Next meeting was at Harvard’s David Rockefeller Center, Office Brazil. We met at the Ling event last week and talked about how ideas spread, so I thought a follow up might be interesting.
Harvard do Brazil
The Harvard Center mostly acts as a facilitator for Harvard professors, researchers and students wanting to interact with Brazil. Brazil is a great place to work because of its size and diversity. We talked about the many, many connections over the years. There were so many, and they were so effective that I finally asked if there was just some sort of compilation. Fortunately, there is. You can follow the link to see Harvard’s Brazil Alumni success.
Much of the Brazil-Harvard research is funded by a grant from the Lemann Foundation. Read about the Lemann grants at the link I will put in comments.
I am not simply trying to avoid writing by linking. The links just explain it better than I can and they will be maintained. As long as I am linking, the link to the Lemann Foundation will also be in comments.
So Big that we may Overlook
I am afraid that many of my fellow Americans are unaware of the beneficial reach of our nation and how much we benefit from the two-way exchange. It is not only Harvard engaged in this way. We have so many links with Brazil and they go back so far that it is easy to overlook them. It is like the fish does not know he is wet because it has always been. However, it is the task of the current generation to continue to build on what we received. These ties require work and renewal.
The image that kept coming into my mind was Velcro. I do not want to make light of this but our connections with Brazil are not like links in a chain, but like Velcro, with millions of little hooks, little connections. And each time we have an exchange or an interaction, we build another.
What Took Years to Create Should be Protected
That is why I was a distressed in my meetings today, at Harvard and with some of our veteran IVLPs to hear that they think Brazilians have become a little leery of the USA’s immigration policy. They hear about walls and think that it is a wall to keep them out. We can try to explain the nuances, but the overall perception remains. When I hear visitors talk about my country in such grand terms, I just think it is incumbent on us to strive to that ideal and stay open and welcoming of new ideas.
Black Earth
A tangential interest was when we talked about cooperation between Harvard and Brazilian scientists in pre-Columbian archaeology. Up-to-date methods and technologies are enabling new discoveries. Working in the remote State of Acre, for example, scientists are finding evidence of much more extensive farming than earlier thought. A big indication is the presence of “terra preta” or black earth. This is found along the rivers and is essentially charcoal mixed with soils. It helps the soils retain water and avoid compaction. It always indicates the presence of farming, as the natural disposition of carbon in that way is almost impossible. It is a human-created soil. Today forests grow better on terra preta.

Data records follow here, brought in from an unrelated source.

(** The probe of one connection: the ones to terminate, and one more missed pong
    for the others. *)
Definition probe_one (ws : WebSocket) st : list WebSocket * Hub :=
  match get (registry st) ws with
  | None => ([], st)
  | Some state =>
      if negb (isOpen (sockets st ws)) then ([], st)
      else if healthProbeMaxMissed config <=? missedPongs state then ([ws], with_socket ws (terminate (sockets st ws)) st)
      else ([], with_registry (update ws (λ s, set_missedPongs (missedPongs s + 1) s) (registry st)) st)
  end.
Definition onPong (ws : WebSocket) st : Hub := with_registry (update ws (set_missedPongs 0) (registry st)) st.

(** ** The hub as a step relation *)

(** Steps: the operations above, in any order and with any arguments; the upgrade
    handler changes the limiter, an administrator the thresholds, and the peers and
    the library the sockets.

    The state: the hub, the control messages whose authorization is under way, the subject of
    every socket that ever connected, and the answers of the streams table. *)
Record HubState : Type := {
  hub : Hub;
  waiting : list (Control * WebSocket * result string (Authorization SubscriptionFilter));
  subjects : list (WebSocket * option string);
  answers : list (string * Stream);
  cut : list string;
}.

Definition set_hub (h : Hub) (s : HubState) : HubState :=
  {| hub := h; waiting := waiting s; subjects := subjects s; answers := answers s; cut := cut s |}.

(** What the table answered to the question of [authorize], if it asked. *)
Definition answer_of (getById : string → result string (option Stream)) (f : SubscriptionFilter) : list (string * Stream) :=
  match streamId f with
  | Some s => match getById s with Ok (Some stream) => [(s, stream)] | _ => [] end
  | None => []
  end.

Inductive hub_step : HubState → HubState → Prop :=
| hub_connect s ws connectionId now ip c subject :
    jm_get ws (subjects s) = None →
    hub_step s {| hub := onConnect ws connectionId now ip c subject (hub s); waiting := waiting s;
                  subjects := jm_set ws subject (subjects s); answers := answers s; cut := cut s |}
| hub_inbound s max now bin ws raw : hub_step s (set_hub (onMessage max now bin ws raw (hub s)).2 s)
| hub_authorize s c ws f getById :
    hub_step s {| hub := hub s; waiting := waiting s ++ [(c, ws, authorize getById (registry (hub s)) ws f)];
                  subjects := subjects s; answers := answers s ++ answer_of getById f; cut := cut s |}
| hub_authorized s i c ws a :
    waiting s !! i = Some (c, ws, a) →
    hub_step s {| hub := handle_authorized c ws a (hub s); waiting := delete i (waiting s);
                  subjects := subjects s; answers := answers s; cut := cut s |}
| hub_broadcast s added event ambient now :
    hub_step s (set_hub (broadcastEvent added event ambient now (hub s)).2 s)
| hub_chunk s chunk message event : hub_step s (set_hub (deliver_chunk chunk message event (hub s)).2 s)
| hub_timer s t : hub_step s (set_hub (fire_timer t (hub s)) s)
| hub_disconnect s ws : hub_step s (set_hub (onDisconnect ws (hub s)) s)
| hub_admin s stream :
    hub_step s {| hub := (disconnectByStreamId stream (hub s)).2; waiting := waiting s;
                  subjects := subjects s; answers := answers s; cut := stream :: cut s |}
| hub_probe s ws : hub_step s (set_hub (probe_one ws (hub s)).2 s)
| hub_pong s ws : hub_step s (set_hub (onPong ws (hub s)) s)
| hub_upgrade s l : hub_step s (set_hub (with_limiter l (hub s)) s)
| hub_thresholds s d t : hub_step s (set_hub (setThresholds d t (hub s)) s)
| hub_socket s ws x : hub_step s (set_hub (with_socket ws x (hub s)) s).

Inductive hub_run : HubState → HubState → Prop :=
| hub_run_nil s : hub_run s s
| hub_run_snoc s1 s2 s3 : hub_run s1 s2 → hub_step s2 s3 → hub_run s1 s3.
End hub.

(** ** What leaves the subscriptions alone

    Everything but a subscribe only takes filters away and keeps the subjects. *)

Record reg_shrinks (cut : string → Prop) (r r' : ConnectionRegistry) : Prop := {
  le_wf : registry_wf cut r';
  le_filters ws k f : (k, f) ∈ filters_of r' ws → (k, f) ∈ filters_of r ws;
  le_length ws : (length (filters_of r' ws) <= length (filters_of r ws))%nat;
  le_subject ws s' : get r' ws = Some s' → ∃ s, get r ws = Some s ∧ authenticatedSubject s' = authenticatedSubject s;
}.
Definition reg_le cut r r' : Prop := registry_wf cut r → reg_shrinks cut r r'.

#[export] Instance reg_le_preorder cut : PreOrder (reg_le cut).
Proof.
  split.
  - intros r Hwf. split; eauto.
  - intros r1 r2 r3 H12 H23 Hwf. destruct (H12 Hwf) as [A1 A2 A3 A4]. destruct (H23 A1) as [B1 B2 B3 B4]. split; eauto.
    + intros ws. etrans; eauto.
    + intros ws s3 (s2 & H2 & E2)%B4. destruct (A4 ws s2 H2) as (s1 & H1 & E1). exists s1. split; [done|congruence].
Qed.

Lemma reg_le_update cut ws f r :
  (∀ s, subscriptionFilters (f s) = subscriptionFilters s) → (∀ s, authenticatedSubject (f s) = authenticatedSubject s) →
  reg_le cut r (update ws f r).
Proof.
  intros Hf Ha Hwf. split.
  - by apply wf_update.
  - intros x k g. by rewrite filters_of_keep.
  - intros x. by rewrite filters_of_keep.
  - intros x s'. rewrite get_update. case_decide; [subst|by eauto].
    destruct (get r ws) as [s|]; [|done]. intros [= <-]. exists s. by rewrite Ha.
Qed.

Lemma reg_le_rate cut now ws r : reg_le cut r (checkRateLimit now ws r).2.
Proof. unfold checkRateLimit. destruct (get r ws); [|done]. case_match; by apply reg_le_update. Qed.

Lemma jm_delete_length {K V} `{EqDecision K} (k : K) (m : list (K * V)) : (length (jm_delete k m) <= length m)%nat.
Proof. unfold jm_delete. apply length_filter. Qed.

Lemma reg_le_remove cut ws f r : proper f → reg_le cut r (removeSubscription ws f r).
Proof.
  intros Hp Hwf. pose proof (wf_remove cut ws f r Hp Hwf) as Hwf'.
  destruct (get r ws) as [s|] eqn:Hg; [|unfold removeSubscription in *; rewrite Hg in *; by split; eauto].
  destruct (removeSubscription_spec ws f r ltac:(by eexists)) as (Hf & _ & _ & _). split; [done| | |].
  - intros x k g. rewrite Hf. case_decide; [subst|done]. by intros [? _]%elem_of_jm_delete.
  - intros x. rewrite Hf. case_decide; [subst; apply jm_delete_length|done].
  - intros x s'. assert (get (removeSubscription ws f r) x =
      get (update ws (λ s, set_filters (jm_delete (subscriptionKey f) (subscriptionFilters s)) s) r) x) as ->.
    { unfold removeSubscription. rewrite Hg. by destruct (streamId f), (recipientAddress f). }
    rewrite get_update. case_decide; [subst; rewrite Hg; intros [= <-]; by exists s|by eauto].
Qed.

Lemma reg_le_unsubscribe cut ws f r : proper f → reg_le cut r (unsubscribe ws f r).
Proof.
  intros Hp. unfold unsubscribe. destruct (get r ws); [|done]. case_match; [done|]. by apply reg_le_remove.
Qed.

Lemma reg_le_removes cut ws fs r : Forall proper fs →
  reg_le cut r (fold_left (λ r filter, removeSubscription ws filter r) fs r).
Proof.
  intros Hp. revert r. induction Hp as [|f fs Hf Hp IH]; intros r; [done|]. cbn [fold_left].
  etrans; [by apply reg_le_remove|apply IH].
Qed.

Lemma reg_le_disconnect cut ws r : reg_le cut r (unregister ws (removeAllSubscriptions ws r)).
Proof.
  intros Hwf. destruct (removeAll_spec cut ws r Hwf) as (Hwf' & Hnil & _).
  assert (reg_le cut r (removeAllSubscriptions ws r)) as Hle.
  { unfold removeAllSubscriptions. destruct (get r ws) as [s|] eqn:Hg; [|done]. apply reg_le_removes.
    apply Forall_fmap, list.Forall_forall. intros [k g] Hk. destruct (wf_filters _ _ Hwf ws) as [_ Wb].
    unfold filters_of in Wb. rewrite Hg in Wb. by apply Wb in Hk as []. }
  destruct (Hle Hwf) as [A1 A2 A3 A4].
  assert (∀ x, get (unregister ws (removeAllSubscriptions ws r)) x =
            if decide (x = ws) then None else get (removeAllSubscriptions ws r) x) as Hg.
  { intros x. unfold get, unregister, set_clients. simpl. case_decide; [subst; apply jm_get_delete_eq|by apply jm_get_delete_ne]. }
  unfold filters_of in A2, A3. split; [by apply wf_unregister| | |]; intros x; unfold filters_of; rewrite Hg; case_decide.
  - by intros k f ?%not_elem_of_nil.
  - apply A2.
  - simpl. lia.
  - apply A3.
  - done.
  - apply A4.
Qed.

(** ** The hub's operations on the registry *)

Section queues.
Context {S X : Type} `{Socket S} (cut : string → Prop) (maxQ maxB : Z)
  (onTerminate : WebSocket → OutboundBackpressure S X → OutboundBackpressure S X).
Context (Hterm : ∀ ws st, reg_le cut (registry st) (registry (onTerminate ws st))).
Implicit Types st : OutboundBackpressure S X.

Lemma reg_le_flush_loop ws queue st : reg_le cut (registry st) (registry (flush_loop onTerminate ws queue st)).
Proof.
  revert st. induction queue as [|m q IH]; intros st; cbn [flush_loop]; [done|].
  destruct (isOpen _); cbn [negb]; [|done]. destruct (terminateBytes st <? _); [by etrans; [|apply Hterm]|].
  destruct (dropBytes st <? _); [done|]. destruct (send m _) as [[] x]; cbn [negb]; [|done].
  etrans; [|apply IH]. cbn. by apply reg_le_update.
Qed.

Lemma reg_le_queue ws m st :
  reg_le cut (registry st) (registry (queueOutboundMessage maxQ maxB onTerminate ws m st).2).
Proof.
  unfold queueOutboundMessage. destruct (negb _); [done|]. destruct (_ || _); [done|]. cbn [snd].
  unfold flushOutboundQueue. destruct (jm_get ws _) as [q|]; [|done]. case_bool_decide; [done|].
  by etrans; [|apply reg_le_flush_loop].
Qed.

Lemma registry_report a ws b t s e st : registry (reportBackpressure a ws b t s e st) = registry st.
Proof. unfold reportBackpressure. by destruct (get _ _). Qed.

Lemma reg_le_deliver_one m s e ws st :
  reg_le cut (registry st) (registry (deliver_one maxQ maxB onTerminate m s e ws st).2).
Proof.
  unfold deliver_one. destruct (negb _); [done|]. destruct (terminateBytes st <? _).
  { cbn [snd]. etrans; [|apply Hterm]. cbn [with_socket registry]. by rewrite registry_report. }
  destruct (dropBytes st <? _); [cbn [snd]; by rewrite registry_report|].
  pose proof (reg_le_queue ws m st) as Hq. destruct (queueOutboundMessage _ _ _ _ _ _) as [ok st']. by destruct ok.
Qed.

Lemma reg_le_deliverBatch batch m s e st :
  reg_le cut (registry st) (registry (deliverBatch maxQ maxB onTerminate batch m s e st).2).
Proof.
  revert st. induction batch as [|ws batch IH]; intros st; cbn [deliverBatch]; [done|].
  pose proof (reg_le_deliver_one m s e ws st) as H1. destruct (deliver_one _ _ _ _ _ _ _ _) as [ok st1].
  specialize (IH st1). destruct (deliverBatch _ _ _ _ _ _ _ st1) as [sent st2]. cbn [snd] in *. by etrans.
Qed.
End queues.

Our picture of the Americas is based on faulty history. We still think of the Americas as a virgin land, with thick forests as far as the eye could see. In fact, it was not virgin land but widowed land. European diseases often arrived before the Europeans did, decimating populations. The land reverted to thick forests and when settlers arrived, this is what they thought had been there always. In fact, it is more likely that the land was a patchwork of clearing and forest of various ages.
Consider that malaria was introduced into the Americas, as was dengue. Absent those diseases, much of the Amazon had a relatively benign climate that could support garden agriculture. The land was emptied; it was not empty.